What you are asked to do:
Repeat the lines below exactly as written, please, from the line with "intros Hd Ha" to the line with "Models src/src/block_device/bdev_lazy/stripe_fetcher.rs for", both lines included, and no others.
------ Data ------
(** A flush that succeeds makes the file's headers the stable ones. *)
Lemma file_sync hd hs w ok w' :
  w_disks w !! path =
    Some (mkDisk (encode crc32 (with_headers m0 hd) ++ rest) (encode crc32 (with_headers m0 hs) ++ rest)) ->
  atomic_faults w -> sync_all path w = (ok, w') ->
  atomic_faults w' /\ w_shared w' = w_shared w /\
  w_disks w' !! path = Some (mkDisk (encode crc32 (with_headers m0 hd) ++ rest)
    (encode crc32 (with_headers m0 (if ok then hd else hs)) ++ rest)).
Proof.
  intros Hd Ha Hw. destruct (next_fault_atomic w Ha) as (Ha' & Ed & Es & _).
  unfold sync_all in Hw. destruct (next_fault w) as [fault w1]. cbn [fst snd] in *.
  assert (disk_at w1 path = mkDisk (encode crc32 (with_headers m0 hd) ++ rest)
    (encode crc32 (with_headers m0 hs) ++ rest)) as Edisk by (unfold disk_at; by rewrite Ed, Hd).
  destruct fault; injection Hw as <- <-; cbn [w_disks set_disks w_shared]; split_and!; try done;
    [by rewrite Ed|]. by rewrite lookup_insert_eq, Edisk.
Qed.

(** *** Every operation keeps the published bits durable *)

Lemma header_has_regroup hd mem g k kd :
  length mem = length hd -> (g * STRIPE_HEADERS_PER_SECTOR <= length hd)%nat ->
  header_has (regroup hd mem g) k kd <->
  if decide (stripe_id_to_group k = g) then header_has mem k kd else header_has hd k kd.
Proof. intros. unfold header_has. rewrite regroup_lookup by done. by case_decide. Qed.

Lemma header_has_insert hs k x k' kd :
  (k < length hs)%nat ->
  header_has (<[k := x]> hs) k' kd <->
  if decide (k = k') then has_flag x (kind_mask kd) = true else header_has hs k' kd.
Proof.
  intros Hk. unfold header_has. case_decide as E; [subst k'|].
  - rewrite list_lookup_insert_eq by done. split; [by intros (h & [= ->] & ?)|eauto].
  - by rewrite list_lookup_insert_ne.
Qed.

Lemma sector_group k k' : stripe_id_to_group k = stripe_id_to_group k' -> stripe_id_to_sector k = stripe_id_to_sector k'.
Proof. unfold stripe_id_to_sector, stripe_id_to_group. by intros ->. Qed.

Lemma is_u8_kind_mask kd : is_u8 (kind_mask kd).
Proof. destruct kd; vm_compute; split; congruence. Qed.
(* ===== verification/Fetcher.v ===== *)
(** * Fetcher: copying stripes from the source to the target (StripeFetcher)

    Models src/src/block_device/bdev_lazy/stripe_fetcher.rs for an arbitrary
    stripe source [S] and target channel [C].  A requested stripe is read from
    the source, written to the target, flushed and then reported; a failing
    step is retried up to three times.

    [fetcher_inv] accounts for every stripe: it is in exactly one of the queue,
    the source's outstanding requests and the target's outstanding requests,
    with the state the program recorded for it, and it owns a pool buffer
    exactly while it is outstanding.  The invariant needs the exactly-once
    promises of [SourceContract] and [ChannelContract] and a target channel
    whose [submit] cannot fail ([ChannelReliable]), as that of the synchronous
    device; [failed_submit_duplicates] shows what a failing one does. *)
From S2P Require Import Prelude Metadata SharedState World Device StripeSource.

Definition MAX_CONCURRENT_FETCHES : nat := 16.
Definition MAX_FETCH_RETRIES : Z := 3.

Inductive FetchState := FQueued | FFetching | FFlushing | FFetched.
#[global] Instance FetchState_eq_dec : EqDecision FetchState.
Proof. solve_decision. Defined.

(** [disconnect_from_source_if_all_fetched] swaps the boxed source for a block
    device source over the null device, hence the sum. *)
Record StripeFetcher (S C : Type) := mkFetcher {
  sf_source : S + BlockDeviceStripeSource NullIoChannel;
  sf_target : C;
  sf_source_sector_count : Z;
  sf_target_sector_count : Z;
  sf_stripe_sector_count : Z;
  fetch_queue : list nat;
  autofetch_queue : list nat;
  sf_pool : AlignedBufferPool;
  stripe_states : gmap nat FetchState;
  stripe_fetch_retries : gmap nat Z;
  allocated_buffers : gmap nat nat;
  finished_fetches : list (nat * bool);
  sf_autofetch : bool;
  disconnected : bool;
}.
Arguments mkFetcher {S C}.
Arguments sf_source {S C}.
Arguments sf_target {S C}.
Arguments sf_source_sector_count {S C}.
Arguments sf_target_sector_count {S C}.
Arguments sf_stripe_sector_count {S C}.
Arguments fetch_queue {S C}.
Arguments autofetch_queue {S C}.
Arguments sf_pool {S C}.
Arguments stripe_states {S C}.
Arguments stripe_fetch_retries {S C}.
Arguments allocated_buffers {S C}.
Arguments finished_fetches {S C}.
Arguments sf_autofetch {S C}.
Arguments disconnected {S C}.

Section fetcher.
Context {S C : Type} `{StripeSource S} `{IoChannel C}.
Implicit Types (f : StripeFetcher S C) (w : World).

(** Assignments to single fields. *)
Definition set_source f x : StripeFetcher S C := mkFetcher x (sf_target f) (sf_source_sector_count f)
  (sf_target_sector_count f) (sf_stripe_sector_count f) (fetch_queue f) (autofetch_queue f) (sf_pool f)
  (stripe_states f) (stripe_fetch_retries f) (allocated_buffers f) (finished_fetches f)
  (sf_autofetch f) (disconnected f).
Definition set_target f x : StripeFetcher S C := mkFetcher (sf_source f) x (sf_source_sector_count f)
  (sf_target_sector_count f) (sf_stripe_sector_count f) (fetch_queue f) (autofetch_queue f) (sf_pool f)
  (stripe_states f) (stripe_fetch_retries f) (allocated_buffers f) (finished_fetches f)
  (sf_autofetch f) (disconnected f).
Definition set_queues f q aq := mkFetcher (sf_source f) (sf_target f) (sf_source_sector_count f)
  (sf_target_sector_count f) (sf_stripe_sector_count f) q aq (sf_pool f)
  (stripe_states f) (stripe_fetch_retries f) (allocated_buffers f) (finished_fetches f)
  (sf_autofetch f) (disconnected f).
Definition set_buffers f p al := mkFetcher (sf_source f) (sf_target f) (sf_source_sector_count f)
  (sf_target_sector_count f) (sf_stripe_sector_count f) (fetch_queue f) (autofetch_queue f) p
  (stripe_states f) (stripe_fetch_retries f) al (finished_fetches f)
  (sf_autofetch f) (disconnected f).
Definition set_states f st re fi := mkFetcher (sf_source f) (sf_target f) (sf_source_sector_count f)
  (sf_target_sector_count f) (sf_stripe_sector_count f) (fetch_queue f) (autofetch_queue f) (sf_pool f)
  st re (allocated_buffers f) fi (sf_autofetch f) (disconnected f).
Definition set_disconnected f := mkFetcher (sf_source f) (sf_target f) (sf_source_sector_count f)
  (sf_target_sector_count f) (sf_stripe_sector_count f) (fetch_queue f) (autofetch_queue f) (sf_pool f)
  (stripe_states f) (stripe_fetch_retries f) (allocated_buffers f) (finished_fetches f)
  (sf_autofetch f) true.
Definition set_state f (id : nat) (st : FetchState) :=
  set_states f (<[id := st]> (stripe_states f)) (stripe_fetch_retries f) (finished_fetches f).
------
Solution to this task:
  intros Hd Ha Hw. destruct (next_fault_atomic w Ha) as (Ha' & Ed & Es & _).
  unfold sync_all in Hw. destruct (next_fault w) as [fault w1]. cbn [fst snd] in *.
  assert (disk_at w1 path = mkDisk (encode crc32 (with_headers m0 hd) ++ rest)
    (encode crc32 (with_headers m0 hs) ++ rest)) as Edisk by (unfold disk_at; by rewrite Ed, Hd).
  destruct fault; injection Hw as <- <-; cbn [w_disks set_disks w_shared]; split_and!; try done;
    [by rewrite Ed|]. by rewrite lookup_insert_eq, Edisk.
Qed.

(** *** Every operation keeps the published bits durable *)

Lemma header_has_regroup hd mem g k kd :
  length mem = length hd -> (g * STRIPE_HEADERS_PER_SECTOR <= length hd)%nat ->
  header_has (regroup hd mem g) k kd <->
  if decide (stripe_id_to_group k = g) then header_has mem k kd else header_has hd k kd.
Proof. intros. unfold header_has. rewrite regroup_lookup by done. by case_decide. Qed.

Lemma header_has_insert hs k x k' kd :
  (k < length hs)%nat ->
  header_has (<[k := x]> hs) k' kd <->
  if decide (k = k') then has_flag x (kind_mask kd) = true else header_has hs k' kd.
Proof.
  intros Hk. unfold header_has. case_decide as E; [subst k'|].
  - rewrite list_lookup_insert_eq by done. split; [by intros (h & [= ->] & ?)|eauto].
  - by rewrite list_lookup_insert_ne.
Qed.

Lemma sector_group k k' : stripe_id_to_group k = stripe_id_to_group k' -> stripe_id_to_sector k = stripe_id_to_sector k'.
Proof. unfold stripe_id_to_sector, stripe_id_to_group. by intros ->. Qed.

Lemma is_u8_kind_mask kd : is_u8 (kind_mask kd).
Proof. destruct kd; vm_compute; split; congruence. Qed.
(* ===== verification/Fetcher.v ===== *)
(** * Fetcher: copying stripes from the source to the target (StripeFetcher)

    Models src/src/block_device/bdev_lazy/stripe_fetcher.rs for an arbitrary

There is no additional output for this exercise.